Figure 11 shows that the grid-connected bus voltage starts to rise steadily from 0 at 0.1 s and stabilizes at 230 kV at 0.16 s; the frequency stabilizes at about 50 Hz, with a maximum deviation of no more than 0.03 Hz. The simulation results show that the ESS has already built up and stabilized the voltage and frequency of the AC bus within the rated range within 0.2 s, providing the initial conditions for further system start-up. After the AC bus voltage and frequency are stabilized, the power that is released by the ESS remains unchanged, and the energy storage’s SOC decreases along a straight line with a slope of −0.0027 per second. If the initial SOC is taken to be the maximum value of 0.8, the ESS can maintain an islanded discharge time of about 6.17 h.

4.1. PV System Inputs

Under the islanded operation of the ESS, with the SCR = 1.1, the system’s ability to regulate is weak, and the impact on the grid is significant when the PV system is put into operation; therefore, multiple inputs of PV units are gradually introduced to reduce the impact, with 45 PV units being put into operation at 0.25 s, 70 PV units being put into operation at 0.5 s, and 85 PV units being put into operation at 0.75 s.

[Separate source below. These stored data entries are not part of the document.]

Lemma X10_second_call_witness :
  exists m1 h1 m2 h2,
    create_colormap (ColorsArray first_array) PositionNone true false
      default_name [Buffer DFloat red_blue_8bit] = (Ret m1, h1)
    /\ create_colormap (ColorsArray first_array) PositionNone true false
         default_name h1 = (Ret m2, h2)
    /\ map fst (anchors m2) = map fst (anchors m1)
    /\ map snd (anchors m2) = map div255 (map snd (anchors m1)).
Proof.
  apply (X10_second_call_divides_again [Buffer DFloat red_blue_8bit]
           first_array false default_name (Buffer DFloat red_blue_8bit));
    reflexivity.
Defined.

(** ** [create_colormap]: the values of the anchors *)

(** In an integer array an 8-bit intensity divided by 255 is stored as 1
    for 255 and as 0 for everything below. *)
Lemma eight_bit_in_integer_array (x : num) :
  eight_bit x -> cast DInt (x / num_of_Z 255) = full_or_nothing x.
Proof.
  intros (z & Hz & ->).
  assert (Hall : Forall (fun n : nat =>
                           cast DInt (num_of_nat n / num_of_Z 255)
                           = full_or_nothing (num_of_nat n)) (seq 0 256))
    by by_evaluation.
  rewrite Forall_lookup in Hall.
  specialize (Hall (Z.to_nat z) (Z.to_nat z)).
  unfold num_of_nat in Hall. rewrite Z2Nat.id in Hall by lia.
  apply Hall. apply lookup_seq_lt. lia.
Qed.

(** X11: with [bit=True] on an integer array of 8-bit colours and no
    explicit positions, the call returns and every channel of every
    anchor is 1 where the input was 255 and 0 everywhere else: all the
    intermediate intensities are lost. *)
Theorem X11_integer_array_full_or_nothing (h : heap) (colors : colors_arg)
    (reverse : bool) (name : string) (rows : list rgb) :
  colors_rows h colors = Some (DInt, rows) ->
  Forall (fun c => Forall eight_bit (channels c)) rows ->
  exists m h',
    create_colormap colors PositionNone true reverse name h = (Ret m, h')
    /\ map snd (anchors m) = map (map_rgb full_or_nothing) (view reverse rows).
Proof.
  intros Hc Hrows. eexists _, _. split.
  { apply (anchors_default_positions _ _ _ _ _ _ _ Hc). }
  rewrite anchors_cdict_of.
  rewrite combine_snd by (by rewrite linspace_length, final_rows_length).
  unfold final_rows. apply map_ext_Forall.
  assert (Hview : Forall (fun c => Forall eight_bit (channels c))
                    (view reverse rows))
    by (destruct reverse; simpl; [by apply Forall_rev | done]).
  eapply Forall_impl; [exact Hview|].
  intros [[r g] b] Hc3. simpl in Hc3.
  inversion Hc3 as [|? ? Hr Hc2]; subst.
  inversion Hc2 as [|? ? Hg Hc1]; subst.
  inversion Hc1 as [|? ? Hb _]; subst.
  unfold div255, cast_row, map_rgb.
  by rewrite (eight_bit_in_integer_array r Hr),
    (eight_bit_in_integer_array g Hg), (eight_bit_in_integer_array b Hb).
Qed.

Lemma X11_integer_array_witness :
  exists m h',
    create_colormap (ColorsArray first_array) PositionNone true false
      default_name [Buffer DInt orange_blue_8bit] = (Ret m, h')
    /\ map snd (anchors m)
       = map (map_rgb full_or_nothing) (view false orange_blue_8bit).
Proof.
  apply (X11_integer_array_full_or_nothing [Buffer DInt orange_blue_8bit]
           (ColorsArray first_array) false default_name orange_blue_8bit).
  - reflexivity.
  - repeat constructor;
      [exists 255%Z | exists 128%Z | exists 0%Z
      | exists 0%Z | exists 0%Z | exists 255%Z];
      (split; [lia | reflexivity]).
Defined.

Lemma num_of_Z_canon (z : Z) : num_of_Z z = Qc_of_Z z.
Proof. apply Qc_is_canon. simpl. apply Qred_correct. Qed.

Lemma num_of_nat_lt (i j : nat) : (i < j)%nat -> num_of_nat i < num_of_nat j.
Proof.
  intros Hij. unfold num_of_nat. rewrite !num_of_Z_canon.
  apply (proj1 (Z2Qc_inj_lt _ _)). lia.
Qed.

(** The fractions [i / (n - 1)], [i < n], start at 0, end at 1 and
    increase. *)
Lemma fractions_span_unit (n : nat) :
  (2 <= n)%nat ->
  spans_unit (map (fun i => num_of_nat i / num_of_nat (n - 1)) (seq 0 n)).
Proof.
  intros Hn.
  assert (Hd : num_of_nat (n - 1) <> 0) by (apply num_of_nat_nonzero; lia).
  assert (Hpos : 0 < / num_of_nat (n - 1)).
  { apply Qcinv_pos. apply (num_of_nat_lt 0 (n - 1)). lia. }
  change (@map nat num) with (@fmap list _ nat num).
  repeat split.
  - rewrite head_lookup, list_lookup_fmap, lookup_seq_lt by lia. simpl.
    f_equal. replace (num_of_nat 0) with (Q2Qc 0) by by_evaluation.
    apply Qcmult_0_l.
  - rewrite last_lookup, length_fmap, length_seq.
    rewrite list_lookup_fmap, lookup_seq_lt by lia. simpl.
    f_equal. replace (Init.Nat.pred n) with (n - 1)%nat by lia.
    field. exact Hd.
  - intros i x y Hx Hy.
    rewrite list_lookup_fmap in Hx, Hy.
    destruct (seq 0 n !! i) as [i'|] eqn:Hi; [|discriminate].
    destruct (seq 0 n !! S i) as [j'|] eqn:Hj; [|discriminate].
    apply lookup_seq in Hi as [-> _]. apply lookup_seq in Hj as [-> _].
    simpl in Hx, Hy. injection Hx as <-. injection Hy as <-.
    unfold Qcdiv. apply Qcmult_lt_mono_pos_r; [exact Hpos|].
    apply num_of_nat_lt. lia.
Qed.

(** X12: with no explicit positions and at least two colours, the
    positions listed by each of the three channel tables start at 0, end
    at 1 and increase strictly. *)
Theorem X12_default_tables_span_unit (h : heap) (colors : colors_arg)
    (bit reverse : bool) (name : string) (dt : dtype) (rows : list rgb) :
  colors_rows h colors = Some (dt, rows) ->
  (2 <= length rows)%nat ->
  exists m h',
    create_colormap colors PositionNone bit reverse name h = (Ret m, h')
    /\ spans_unit (table_positions (red (segmentdata m)))
    /\ spans_unit (table_positions (green (segmentdata m)))
    /\ spans_unit (table_positions (blue (segmentdata m))).
Proof.
  intros Hc HN. eexists _, _. split.
  { apply (anchors_default_positions _ _ _ _ _ _ _ Hc). }
  cbn [segmentdata]. set (zs := combine _ _).
  destruct (cdict_of_anchors_positions zs) as (Hr & Hg & Hb).
  rewrite Hr, Hg, Hb.
  assert (Hfst : map fst zs
                 = map (fun i => num_of_nat i / num_of_nat (length rows - 1))
                     (seq 0 (length rows))).
  { unfold zs. rewrite combine_fst
      by (by rewrite linspace_length, final_rows_length).
    by apply linspace_unit. }
  rewrite Hfst. repeat split; by apply fractions_span_unit.
Qed.

Lemma X12_default_tables_witness :
  exists m h',
    create_colormap (ColorsList brown_white_teal) PositionNone false true
      default_name [] = (Ret m, h')
    /\ spans_unit (table_positions (red (segmentdata m)))
    /\ spans_unit (table_positions (green (segmentdata m)))
    /\ spans_unit (table_positions (blue (segmentdata m))).
Proof.
  apply (X12_default_tables_span_unit [] (ColorsList brown_white_teal) false
           true default_name DFloat brown_white_teal).
  - reflexivity.
  - simpl. lia.
Defined.

Lemma combine_snd_firstn {A B} (l : list A) (k : list B) :
  map snd (combine l k) = firstn (length l) k.
Proof.
  revert k. induction l as [|x l IH]; intros [|y k]; simpl; try reflexivity.
  by rewrite IH.
Qed.

Lemma div255_within (c : rgb) :
  within 0 (num_of_Z 255) c -> within 0 1 (div255 c).
Proof.
  assert (Hpos : 0 < / num_of_Z 255) by (apply Qcinv_pos; by_evaluation).
  assert (Hone : num_of_Z 255 * / num_of_Z 255 = 1)
    by (apply Qcmult_inv_r; by_evaluation).
  assert (Hx : forall x : num,
             0 <= x /\ x <= num_of_Z 255 ->
             0 <= x / num_of_Z 255 /\ x / num_of_Z 255 <= 1).
  { intros x [H0 H1]. unfold Qcdiv. split.
    - apply Qcmult_nonneg_nonneg; [exact H0 | by apply Qclt_le_weak].
    - rewrite <- Hone. apply Qcmult_le_mono_nonneg_r;
        [by apply Qclt_le_weak | exact H1]. }
  destruct c as [[r g] b]. unfold within. simpl. intros Hc3.
  inversion Hc3 as [|? ? Hr Hc2]; subst.
  inversion Hc2 as [|? ? Hg Hc1]; subst.
  inversion Hc1 as [|? ? Hb _]; subst.
  repeat constructor; by apply Hx.
Qed.

(** X13: with [bit=True] and colours held in floating point whose
    channels all lie between 0 and 255, every channel of every anchor of
    the returned colormap lies between 0 and 1. *)
Theorem X13_normalised_into_unit_interval (h h' : heap) (colors : colors_arg)
    (position : position_arg) (reverse : bool) (name : string)
    (rows : list rgb) (m : LinearSegmentedColormap) :
  colors_rows h colors = Some (DFloat, rows) ->
  Forall (within 0 (num_of_Z 255)) rows ->
  create_colormap colors position true reverse name h = (Ret m, h') ->
  Forall (within 0 1) (map snd (anchors m)).
Proof.
  intros Hc Hrows Hrun.
  apply create_colormap_returns in Hrun as (dt & rows' & p & Hc' & _ & -> & _).
  rewrite Hc in Hc'. injection Hc' as <- <-.
  rewrite anchors_cdict_of, combine_snd_firstn. apply Forall_take.
  unfold final_rows. apply Forall_map.
  assert (Hview : Forall (within 0 (num_of_Z 255)) (view reverse rows))
    by (destruct reverse; simpl; [by apply Forall_rev | done]).
  eapply Forall_impl; [exact Hview|].
  intros c Hcw. simpl. rewrite cast_row_float. by apply div255_within.
Qed.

The grid-connected simulation of the PV system is shown in Figure 12.
It can be seen that the bus voltage and frequency fluctuate when the PV system is connected to the grid, among which the maximum impact on the system frequency occurs when the first group of PV inputs are introduced, the maximum frequency fluctuation is close to 1%, but it returns to 50 Hz after 0.1 s; the impact on the system frequency is smaller when the last two groups of PV inputs are introduced; and the maximum deviation of the bus voltage among the three inputs is around 1.04 p.u., which is less than 5%. After the PV system is connected to the grid and stabilized, all the remaining loads of the PV storage power station are inputted to the system at 2 s, and the change in energy storage output power is observed, as shown in Figure 13. After the connection of the PV system to the grid is completed, the ESS absorbs power from the grid, and the input active power remains unchanged at 46 MW, while the SOC rises by 0.0035 per second (calculated using (13) and (14)), and the output of the PV system is balanced with the load power after the load is inputted to the system; meanwhile, the SOC of the ESS remains unchanged.
The current system is part of the islanded operation of the variable-energy-source field station, the energy storage and PV system are regarded as an ordinary power supply, and the SCR = 1.4, calculated using (5). The PV system adopts VSG control to some extent to add inertia support for the grid, but at this time, the PV plant still belongs to the weak system and needs to be run as soon as possible to start up the conventional unit to improve the system’s stability.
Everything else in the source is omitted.